Problem requirements ->
What is needed here is an exact repetition of the records below, beginning at the line that has "plan w).1, ps)" and stopping after the line that has "w_fs w = fs".

Dataset items ->
▼▼▼

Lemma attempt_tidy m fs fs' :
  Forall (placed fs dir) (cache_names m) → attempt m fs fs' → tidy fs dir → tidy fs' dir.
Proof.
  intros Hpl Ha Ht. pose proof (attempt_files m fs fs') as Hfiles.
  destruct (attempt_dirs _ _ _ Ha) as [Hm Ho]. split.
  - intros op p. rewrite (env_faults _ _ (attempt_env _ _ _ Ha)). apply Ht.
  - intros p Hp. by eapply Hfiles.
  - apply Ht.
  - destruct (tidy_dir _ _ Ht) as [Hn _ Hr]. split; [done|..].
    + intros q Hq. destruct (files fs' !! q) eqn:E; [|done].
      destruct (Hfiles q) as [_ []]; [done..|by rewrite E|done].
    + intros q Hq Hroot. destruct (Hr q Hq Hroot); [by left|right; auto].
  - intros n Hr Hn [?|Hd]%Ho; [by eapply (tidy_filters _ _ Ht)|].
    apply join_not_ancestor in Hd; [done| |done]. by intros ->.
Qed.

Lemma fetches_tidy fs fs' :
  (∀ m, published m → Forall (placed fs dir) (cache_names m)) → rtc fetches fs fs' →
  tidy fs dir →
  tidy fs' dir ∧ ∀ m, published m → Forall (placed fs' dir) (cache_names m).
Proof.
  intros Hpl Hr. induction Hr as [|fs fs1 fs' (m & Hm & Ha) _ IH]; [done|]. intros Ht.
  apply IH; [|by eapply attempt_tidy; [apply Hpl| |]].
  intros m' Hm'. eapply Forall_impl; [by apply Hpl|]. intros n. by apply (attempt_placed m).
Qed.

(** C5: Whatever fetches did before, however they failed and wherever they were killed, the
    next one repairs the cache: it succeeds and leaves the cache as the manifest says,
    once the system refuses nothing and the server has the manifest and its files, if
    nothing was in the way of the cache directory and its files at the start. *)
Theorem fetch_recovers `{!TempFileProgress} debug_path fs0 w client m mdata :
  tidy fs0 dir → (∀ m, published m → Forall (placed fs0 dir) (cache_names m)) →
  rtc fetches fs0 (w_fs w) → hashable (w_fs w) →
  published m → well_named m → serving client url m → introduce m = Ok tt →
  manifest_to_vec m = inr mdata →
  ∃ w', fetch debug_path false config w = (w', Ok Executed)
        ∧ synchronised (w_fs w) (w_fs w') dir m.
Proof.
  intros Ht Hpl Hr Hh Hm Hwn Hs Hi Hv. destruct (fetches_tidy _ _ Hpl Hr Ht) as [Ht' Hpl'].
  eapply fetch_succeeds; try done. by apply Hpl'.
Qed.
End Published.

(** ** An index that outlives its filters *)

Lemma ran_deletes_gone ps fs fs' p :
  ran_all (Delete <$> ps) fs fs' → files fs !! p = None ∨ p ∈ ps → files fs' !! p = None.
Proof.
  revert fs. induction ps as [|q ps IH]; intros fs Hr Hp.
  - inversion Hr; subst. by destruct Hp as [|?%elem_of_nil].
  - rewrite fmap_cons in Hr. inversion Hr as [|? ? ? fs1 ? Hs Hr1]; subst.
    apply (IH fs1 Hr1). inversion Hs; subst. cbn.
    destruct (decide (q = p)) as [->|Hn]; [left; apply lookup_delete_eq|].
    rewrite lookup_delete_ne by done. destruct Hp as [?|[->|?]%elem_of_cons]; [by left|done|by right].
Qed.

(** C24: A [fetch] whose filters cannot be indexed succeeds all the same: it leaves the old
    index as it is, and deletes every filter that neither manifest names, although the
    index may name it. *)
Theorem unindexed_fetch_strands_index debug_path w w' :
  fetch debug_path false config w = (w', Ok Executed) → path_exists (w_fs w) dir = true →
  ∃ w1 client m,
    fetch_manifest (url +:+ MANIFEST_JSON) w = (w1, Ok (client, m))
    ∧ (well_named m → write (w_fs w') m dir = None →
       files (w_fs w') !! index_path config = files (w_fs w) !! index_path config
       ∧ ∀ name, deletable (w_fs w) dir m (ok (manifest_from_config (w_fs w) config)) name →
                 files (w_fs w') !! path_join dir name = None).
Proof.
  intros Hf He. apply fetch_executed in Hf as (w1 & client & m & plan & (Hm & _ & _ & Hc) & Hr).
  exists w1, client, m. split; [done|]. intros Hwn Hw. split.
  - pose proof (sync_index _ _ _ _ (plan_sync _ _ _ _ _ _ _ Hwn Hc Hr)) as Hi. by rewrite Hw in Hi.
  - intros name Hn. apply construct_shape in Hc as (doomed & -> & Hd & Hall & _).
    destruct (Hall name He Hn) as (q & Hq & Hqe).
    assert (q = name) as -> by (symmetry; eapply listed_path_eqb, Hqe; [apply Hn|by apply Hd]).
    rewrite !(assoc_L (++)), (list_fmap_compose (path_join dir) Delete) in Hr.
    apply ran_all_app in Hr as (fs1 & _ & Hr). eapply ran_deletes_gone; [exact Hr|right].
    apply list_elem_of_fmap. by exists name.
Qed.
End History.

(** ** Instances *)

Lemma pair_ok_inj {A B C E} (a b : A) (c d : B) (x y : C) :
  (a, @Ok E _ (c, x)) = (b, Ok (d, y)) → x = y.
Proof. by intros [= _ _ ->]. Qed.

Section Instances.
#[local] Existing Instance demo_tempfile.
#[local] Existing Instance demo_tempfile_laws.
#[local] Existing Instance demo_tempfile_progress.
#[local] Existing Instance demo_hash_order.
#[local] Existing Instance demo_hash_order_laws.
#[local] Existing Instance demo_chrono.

▲▲▲
▼▼▼

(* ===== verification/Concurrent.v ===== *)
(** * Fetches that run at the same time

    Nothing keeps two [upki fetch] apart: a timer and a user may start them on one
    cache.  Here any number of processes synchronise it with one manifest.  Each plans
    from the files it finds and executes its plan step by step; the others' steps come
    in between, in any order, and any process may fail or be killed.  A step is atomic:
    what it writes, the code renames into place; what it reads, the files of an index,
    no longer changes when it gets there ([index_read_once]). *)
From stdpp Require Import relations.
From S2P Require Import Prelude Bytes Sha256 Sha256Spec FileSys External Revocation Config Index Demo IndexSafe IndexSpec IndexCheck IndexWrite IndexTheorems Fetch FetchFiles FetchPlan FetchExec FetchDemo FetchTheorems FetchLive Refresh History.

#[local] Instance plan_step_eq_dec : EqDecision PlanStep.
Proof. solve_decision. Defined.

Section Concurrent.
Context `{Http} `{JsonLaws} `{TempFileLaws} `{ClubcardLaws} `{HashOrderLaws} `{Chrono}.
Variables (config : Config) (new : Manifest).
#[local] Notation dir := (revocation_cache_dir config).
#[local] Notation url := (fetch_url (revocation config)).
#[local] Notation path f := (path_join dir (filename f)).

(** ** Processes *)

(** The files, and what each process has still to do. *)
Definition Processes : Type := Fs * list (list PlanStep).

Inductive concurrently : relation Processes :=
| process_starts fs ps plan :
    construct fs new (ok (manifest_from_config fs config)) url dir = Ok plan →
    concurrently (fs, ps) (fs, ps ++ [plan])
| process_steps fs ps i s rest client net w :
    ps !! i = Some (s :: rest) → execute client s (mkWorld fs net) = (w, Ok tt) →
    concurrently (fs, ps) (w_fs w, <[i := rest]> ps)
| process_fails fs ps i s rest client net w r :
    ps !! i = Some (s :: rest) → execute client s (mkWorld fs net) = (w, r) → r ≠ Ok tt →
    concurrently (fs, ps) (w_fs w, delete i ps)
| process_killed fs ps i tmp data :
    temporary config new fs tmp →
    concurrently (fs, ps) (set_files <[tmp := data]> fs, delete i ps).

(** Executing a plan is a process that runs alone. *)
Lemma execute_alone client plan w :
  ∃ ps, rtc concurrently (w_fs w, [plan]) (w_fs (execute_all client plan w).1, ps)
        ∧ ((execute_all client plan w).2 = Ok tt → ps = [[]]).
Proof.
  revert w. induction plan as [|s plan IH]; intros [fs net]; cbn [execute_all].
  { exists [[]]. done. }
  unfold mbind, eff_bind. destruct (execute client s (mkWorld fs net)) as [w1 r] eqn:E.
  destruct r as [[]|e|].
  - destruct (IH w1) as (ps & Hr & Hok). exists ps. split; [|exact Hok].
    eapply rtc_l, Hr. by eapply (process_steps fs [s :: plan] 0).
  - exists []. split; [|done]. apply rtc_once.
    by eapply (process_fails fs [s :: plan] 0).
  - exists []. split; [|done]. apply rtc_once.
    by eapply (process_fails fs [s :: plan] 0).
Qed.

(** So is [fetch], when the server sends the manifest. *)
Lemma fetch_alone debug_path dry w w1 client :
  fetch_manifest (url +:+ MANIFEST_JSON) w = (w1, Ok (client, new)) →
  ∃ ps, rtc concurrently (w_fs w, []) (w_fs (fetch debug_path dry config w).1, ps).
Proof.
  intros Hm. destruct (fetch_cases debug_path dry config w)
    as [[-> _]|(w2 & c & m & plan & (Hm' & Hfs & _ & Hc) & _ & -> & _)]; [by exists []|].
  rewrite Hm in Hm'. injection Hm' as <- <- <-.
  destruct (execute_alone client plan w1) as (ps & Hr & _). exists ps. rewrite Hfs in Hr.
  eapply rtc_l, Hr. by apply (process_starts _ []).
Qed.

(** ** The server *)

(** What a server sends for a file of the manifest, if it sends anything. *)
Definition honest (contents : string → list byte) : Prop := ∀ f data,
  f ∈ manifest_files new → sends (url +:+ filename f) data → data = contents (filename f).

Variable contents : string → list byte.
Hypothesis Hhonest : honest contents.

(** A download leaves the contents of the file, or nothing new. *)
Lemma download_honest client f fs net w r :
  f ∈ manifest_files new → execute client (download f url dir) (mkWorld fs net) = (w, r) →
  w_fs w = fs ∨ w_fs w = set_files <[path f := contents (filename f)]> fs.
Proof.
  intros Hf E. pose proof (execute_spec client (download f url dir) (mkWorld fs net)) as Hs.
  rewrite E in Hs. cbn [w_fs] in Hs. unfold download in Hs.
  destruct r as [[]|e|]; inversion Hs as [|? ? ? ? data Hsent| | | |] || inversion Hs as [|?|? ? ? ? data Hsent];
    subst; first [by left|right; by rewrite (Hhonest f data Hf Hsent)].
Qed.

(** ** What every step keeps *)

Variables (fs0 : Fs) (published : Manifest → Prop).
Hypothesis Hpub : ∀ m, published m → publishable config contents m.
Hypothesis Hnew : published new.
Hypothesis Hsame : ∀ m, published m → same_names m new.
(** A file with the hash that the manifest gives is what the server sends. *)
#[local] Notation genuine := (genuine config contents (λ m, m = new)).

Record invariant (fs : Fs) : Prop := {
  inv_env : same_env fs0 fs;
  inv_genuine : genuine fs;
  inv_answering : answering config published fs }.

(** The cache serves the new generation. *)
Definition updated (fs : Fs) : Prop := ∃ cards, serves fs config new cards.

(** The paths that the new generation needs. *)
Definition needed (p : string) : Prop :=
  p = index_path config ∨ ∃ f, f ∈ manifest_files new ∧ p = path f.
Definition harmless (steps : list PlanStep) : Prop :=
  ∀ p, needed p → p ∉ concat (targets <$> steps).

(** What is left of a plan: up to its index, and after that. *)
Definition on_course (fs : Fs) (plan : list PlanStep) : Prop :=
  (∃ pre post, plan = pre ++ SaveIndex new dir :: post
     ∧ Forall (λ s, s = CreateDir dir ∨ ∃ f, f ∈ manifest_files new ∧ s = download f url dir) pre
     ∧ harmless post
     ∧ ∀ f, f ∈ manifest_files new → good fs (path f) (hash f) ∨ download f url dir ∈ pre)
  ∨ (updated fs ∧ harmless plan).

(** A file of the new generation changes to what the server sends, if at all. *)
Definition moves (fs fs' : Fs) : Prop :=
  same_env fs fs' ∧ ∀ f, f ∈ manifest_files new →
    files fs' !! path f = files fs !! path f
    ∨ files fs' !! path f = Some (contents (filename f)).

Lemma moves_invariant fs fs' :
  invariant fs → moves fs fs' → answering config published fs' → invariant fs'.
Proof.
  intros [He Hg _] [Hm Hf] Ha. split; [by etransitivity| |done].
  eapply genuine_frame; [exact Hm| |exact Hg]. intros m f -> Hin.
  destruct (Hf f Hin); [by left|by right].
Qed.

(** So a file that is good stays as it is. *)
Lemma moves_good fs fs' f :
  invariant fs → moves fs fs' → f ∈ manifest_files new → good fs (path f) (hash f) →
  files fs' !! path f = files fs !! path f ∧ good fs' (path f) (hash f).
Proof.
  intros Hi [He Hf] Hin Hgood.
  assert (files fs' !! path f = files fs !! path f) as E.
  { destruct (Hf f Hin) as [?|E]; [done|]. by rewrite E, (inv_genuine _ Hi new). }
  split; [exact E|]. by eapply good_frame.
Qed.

▲▲▲

Exercise output ->
  ∃ ps, rtc concurrently (w_fs w, [plan]) (w_fs (execute_all client plan w).1, ps)
        ∧ ((execute_all client plan w).2 = Ok tt → ps = [[]]).
Proof.
  revert w. induction plan as [|s plan IH]; intros [fs net]; cbn [execute_all].
  { exists [[]]. done. }
  unfold mbind, eff_bind. destruct (execute client s (mkWorld fs net)) as [w1 r] eqn:E.
  destruct r as [[]|e|].
  - destruct (IH w1) as (ps & Hr & Hok). exists ps. split; [|exact Hok].
    eapply rtc_l, Hr. by eapply (process_steps fs [s :: plan] 0).
  - exists []. split; [|done]. apply rtc_once.
    by eapply (process_fails fs [s :: plan] 0).
  - exists []. split; [|done]. apply rtc_once.
    by eapply (process_fails fs [s :: plan] 0).
Qed.

(** So is [fetch], when the server sends the manifest. *)
Lemma fetch_alone debug_path dry w w1 client :
  fetch_manifest (url +:+ MANIFEST_JSON) w = (w1, Ok (client, new)) →
  ∃ ps, rtc concurrently (w_fs w, []) (w_fs (fetch debug_path dry config w).1, ps).
Proof.
  intros Hm. destruct (fetch_cases debug_path dry config w)
    as [[-> _]|(w2 & c & m & plan & (Hm' & Hfs & _ & Hc) & _ & -> & _)]; [by exists []|].
  rewrite Hm in Hm'. injection Hm' as <- <- <-.
  destruct (execute_alone client plan w1) as (ps & Hr & _). exists ps. rewrite Hfs in Hr.
  eapply rtc_l, Hr. by apply (process_starts _ []).
Qed.

(** ** The server *)

(** What a server sends for a file of the manifest, if it sends anything. *)
Definition honest (contents : string → list byte) : Prop := ∀ f data,
  f ∈ manifest_files new → sends (url +:+ filename f) data → data = contents (filename f).

Variable contents : string → list byte.
Hypothesis Hhonest : honest contents.

(** A download leaves the contents of the file, or nothing new. *)
Lemma download_honest client f fs net w r :
  f ∈ manifest_files new → execute client (download f url dir) (mkWorld fs net) = (w, r) →
  w_fs w = fs ∨ w_fs w = set_files <[path f := contents (filename f)]> fs.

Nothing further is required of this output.